Otitis media is an inflammation of the middle ear. It is one of the most common health
problems that affect children younger than 5 years. This is most commonly caused by the
buildup of fluid behind the ear drum, as a result of a blockage to the Eustachian tube.
Otitis media caused by the common respiratory pathogens Streptococcus such as
Streptococcus pneumoniae, Haemophilus influenzae, and Moraxella catarrhalisis often
preceded by a viral infection.
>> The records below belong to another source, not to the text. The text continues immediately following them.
Lemma pptx_never_recorded_witness :
  getDocumentType (VString slidesUrl) = Ok "pptx" /\
  (forall st,
     extractDocumentText world (VString slidesUrl) "pptx" st
     = (Ok EmptyString, log (Get (VString slidesUrl)) st)) /\
  (forall document allDocuments st,
     get document "url" = Ok (VString slidesUrl) ->
     exists st',
       process_document world document allDocuments st = (Ok allDocuments, st') /\
       visitedUrls st' = visitedUrls st) /\
  (forall plan st data st',
     aiExecuteScrapingPlan world plan st = (Ok data, st') ->
     Forall (fun record => dr_url record <> VString slidesUrl) (allDocuments data)) /\
  (forall documents allDocuments st allDocuments' st',
     for_each (process_document world) documents allDocuments st
       = (Ok allDocuments', st') ->
     set_has (visitedUrls st') (VString slidesUrl)
     = set_has (visitedUrls st) (VString slidesUrl)) /\
  (forall plan st data st',
     aiExecuteScrapingPlan world plan st = (Ok data, st') ->
     set_has (visitedUrls st') (VString slidesUrl) = true ->
     set_has (visitedUrls st) (VString slidesUrl) = true \/
     exists record,
       In record (allPages data) /\ page_url (pr_data record) = VString slidesUrl).
Proof.
  split; [reflexivity|].
  apply (pptx_never_recorded world slidesUrl). reflexivity.
Defined.

Lemma empty_extraction_not_recorded_witness :
  process_document world_empty_pdf (entry planUrl "plan" "high") [] new_agent
    = (Ok [], log (Get (VString planUrl)) new_agent) /\
  visitedUrls (log (Get (VString planUrl)) new_agent) = visitedUrls new_agent.
Proof.
  apply (empty_extraction_not_recorded world_empty_pdf (entry planUrl "plan" "high")
           planUrl {| status := 200; body := pdf_bytes |} [] new_agent);
    reflexivity.
Defined.

Lemma visited_url_not_refetched_witness :
  exists data st',
    aiExecuteScrapingPlan world overlapping_plan new_agent = (Ok data, st') /\
    exists pages0 st0 subPages st1 documents pushed added,
      scrape_main_page world overlapping_plan [] new_agent = (Ok pages0, st0) /\
      for_each (scrape_sub_page world) subPages pages0 st0 = (Ok (allPages data), st1) /\
      for_each (process_document world) documents [] st1
        = (Ok (allDocuments data), st') /\
      allPages data = (pages0 ++ pushed)%list /\
      trace st' = (trace st1 ++ added)%list /\
      forall record u,
        In record pushed -> page_url (pr_data record) = VString u ->
        set_has (visitedUrls st1) (VString u) = true /\
        ~ In (Get (VString u)) added /\
        ~ In (Head (VString u)) added.
Proof.
  do 2 eexists. split; [vm_compute; reflexivity|].
  apply (visited_url_not_refetched world overlapping_plan new_agent).
  vm_compute. reflexivity.
Defined.

(** On that run the document is retrieved once, as a sub-page. *)
Example overlapping_plan_run :
  exists data st',
    aiExecuteScrapingPlan world overlapping_plan new_agent = (Ok data, st') /\
    trace st' = [ Get (VString mainUrl); Head (VString planUrl);
                  Get (VString planUrl); Delay 1000 ] /\
    allDocuments data = [].
Proof.
  do 2 eexists. split; [vm_compute; reflexivity|]. split; reflexivity.
Qed.

Lemma classifier_fallback_total_witness :
  exists requirements notes,
    aiAnalyzeAllData world_prose nothing_scraped mainUrl new_agent
      = (Ok requirements, log (Chat (BasicPrompt EmptyString)) new_agent) /\
    requirements = fallbackAnalysis nothing_scraped /\
    attestations requirements = VArray [] /\
    non_attestations requirements = VArray [] /\
    analysis_notes requirements = VString notes /\
    notes <> EmptyString.
Proof.
  apply (classifier_fallback_total world_prose nothing_scraped mainUrl
           (BasicPrompt EmptyString) prose new_agent);
    vm_compute; reflexivity.
Defined.
(** * update-gomod: dependency-graph discovery and identity resolution

    A shallow embedding of [update-gomod.py] and the properties of its
    identifier codec, repository locator, manifest walk, version and commit
    resolvers and update policy.

    - Python [str] values are modelled as [string]; the text handled here
      (paths, hashes, tags, git output) is taken to be ASCII, so that [len]
      counts characters.
    - A [package.json] is a record of the keys that the program reads, an
      absent key being [None]; the values are taken to be strings (lists
      and dictionaries where the program iterates or indexes).
    - The file system read by the walk is a finite map from file paths to
      files.  Shell commands, the change of directory and [repr] belong to
      the environment: they are variables of the development, and the
      commands run, the lines printed and the messages logged are recorded
      in the state.
    - The check of the go version at start-up is a function of the result
      of the command [go version]; the search for its pattern is written as
      a scan.  The download has the test of existence of a path and
      [mkdir] as further variables, and the two modes read the manifests
      from the state outside.  The parsing of the command line is not
      modelled. *)

From Stdlib Require Import Ascii ZArith Lia.
From stdpp Require Import gmap strings list fin_maps pretty.

Local Open Scope Z_scope.
Local Open Scope nat_scope.

(** ** Python string operations used by the program *)

Module PyStr.

(** [len(s)] *)
Abbreviation len := String.length.

(** [s[n:]] *)
Fixpoint drop (n : nat) (s : string) : string :=
  match n, s with
  | 0, _ => s
  | S _, EmptyString => EmptyString
  | S n', String _ s' => drop n' s'
  end.

(** [s.startswith(p)] *)
Fixpoint startswith (s p : string) {struct p} : bool :=
  match p, s with
  | EmptyString, _ => true
  | String _ _, EmptyString => false
  | String a p', String b s' =>
      if decide (a = b) then startswith s' p' else false
  end.

(** [sub in s] *)
Fixpoint contains (sub s : string) : bool :=
  startswith s sub ||
  match s with
  | EmptyString => false
  | String _ s' => contains sub s'
  end.

(** [s.split(sep)] for a one-character separator: the first field and the
    list of the following ones. *)
Fixpoint split_fields (sep : ascii) (s : string) : string * list string :=
  match s with
  | EmptyString => (EmptyString, [])
  | String a s' =>
      let r := split_fields sep s' in
      if decide (a = sep) then (EmptyString, r.1 :: r.2)
      else (String a r.1, r.2)
  end.

Definition split (sep : ascii) (s : string) : list string :=
  let r := split_fields sep s in r.1 :: r.2.

(** [sep.join(l)] *)
Fixpoint join (sep : string) (l : list string) : string :=
  match l with
  | [] => EmptyString
  | [x] => x
  | x :: xs => x +:+ sep +:+ join sep xs
  end.

(** Number of occurrences of a character. *)
Fixpoint count (c : ascii) (s : string) : nat :=
  match s with
  | EmptyString => 0
  | String a s' => (if decide (a = c) then 1 else 0) + count c s'
  end.

(** [c not in s] for a character [c]. *)
Definition free_of (c : ascii) (s : string) : Prop := count c s = 0.

(** *** [int(s, 16)]

    CPython (3.6 and later): surrounding whitespace is skipped, then an
    optional sign, an optional [0x]/[0X] prefix (which may be followed by
    one underscore), then at least one hexadecimal digit, with single
    underscores allowed between digits.  [None] stands for [ValueError]. *)

Definition is_space (c : ascii) : bool :=
  let n := nat_of_ascii c in
  ((9 <=? n) && (n <=? 13)) || ((28 <=? n) && (n <=? 32)).

Definition hex_digit (c : ascii) : option Z :=
  let n := nat_of_ascii c in
  if (48 <=? n) && (n <=? 57) then Some (Z.of_nat (n - 48))
  else if (97 <=? n) && (n <=? 102) then Some (Z.of_nat (n - 87))
  else if (65 <=? n) && (n <=? 70) then Some (Z.of_nat (n - 55))
  else None.

Fixpoint lstrip (s : string) : string :=
  match s with
  | EmptyString => EmptyString
  | String c s' => if is_space c then lstrip s' else s
  end.

Definition skip_sign (s : string) : bool * string :=
  match s with
  | String "+" s' => (false, s')
  | String "-" s' => (true, s')
  | _ => (false, s)
  end.

Definition skip_0x (s : string) : string :=
  match s with
  | String "0" (String x s') =>
      if decide (x = "x"%char ∨ x = "X"%char) then
        match s' with
        | String "_" s'' => s''
        | _ => s'
        end
      else s
  | _ => s
  end.

(** The digit scan: [prev_us] tells that the previous character was an
    underscore, [nd] counts the digits read, [acc] is their value. *)
Fixpoint scan_digits (prev_us : bool) (nd : nat) (acc : Z) (s : string)
  : option (Z * nat * string) :=
  match s with
  | EmptyString => if prev_us then None else Some (acc, nd, EmptyString)
  | String c s' =>
      if decide (c = "_"%char) then
        if prev_us then None else scan_digits true nd acc s'
      else
        match hex_digit c with
        | Some d => scan_digits false (S nd) (16 * acc + d)%Z s'
        | None => if prev_us then None else Some (acc, nd, s)
        end
  end.

Definition int16 (s : string) : option Z :=
  let '(neg, s1) := skip_sign (lstrip s) in
  let s2 := skip_0x s1 in
  match s2 with
  | String "_" _ => None
  | _ =>
      match scan_digits false 0 0%Z s2 with
      | Some (v, S _, rest) =>
          match lstrip rest with
          | EmptyString => Some (if neg then (- v)%Z else v)
          | _ => None
          end
      | _ => None
      end
  end.

(** A string made of hexadecimal digits only. *)
Fixpoint all_hex (s : string) : bool :=
  match s with
  | EmptyString => true
  | String c s' => bool_decide (is_Some (hex_digit c)) && all_hex s'
  end.

End PyStr.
Chronic supperative otitis media (CSOM) is caused by bacteria
found in the skin of the external ear when they enter into the middle ear through a chronic
perforation. Clinically otitis media presents with different signs, symptoms, and duration of
the exudates.
Acute otitis media (AOM) is acute inflammation the middle ear due to respiratory pathogens
and symptoms including otorrhoea occurring with less than two weeks of duration but in
CSOM more than two weeks.
Impaired hearing is the most frequent effect of otitis media and severe disability often
complicates this disease in developing countries. Hearing impairment impacts the ability to
work, to learn in school, or to develop basic language skills.
Objectives: To assess bacterial isolates, antibiotic susceptibility pattern and risk factors
among patients with ear infection at ENT clinic of Gondar University Hospital.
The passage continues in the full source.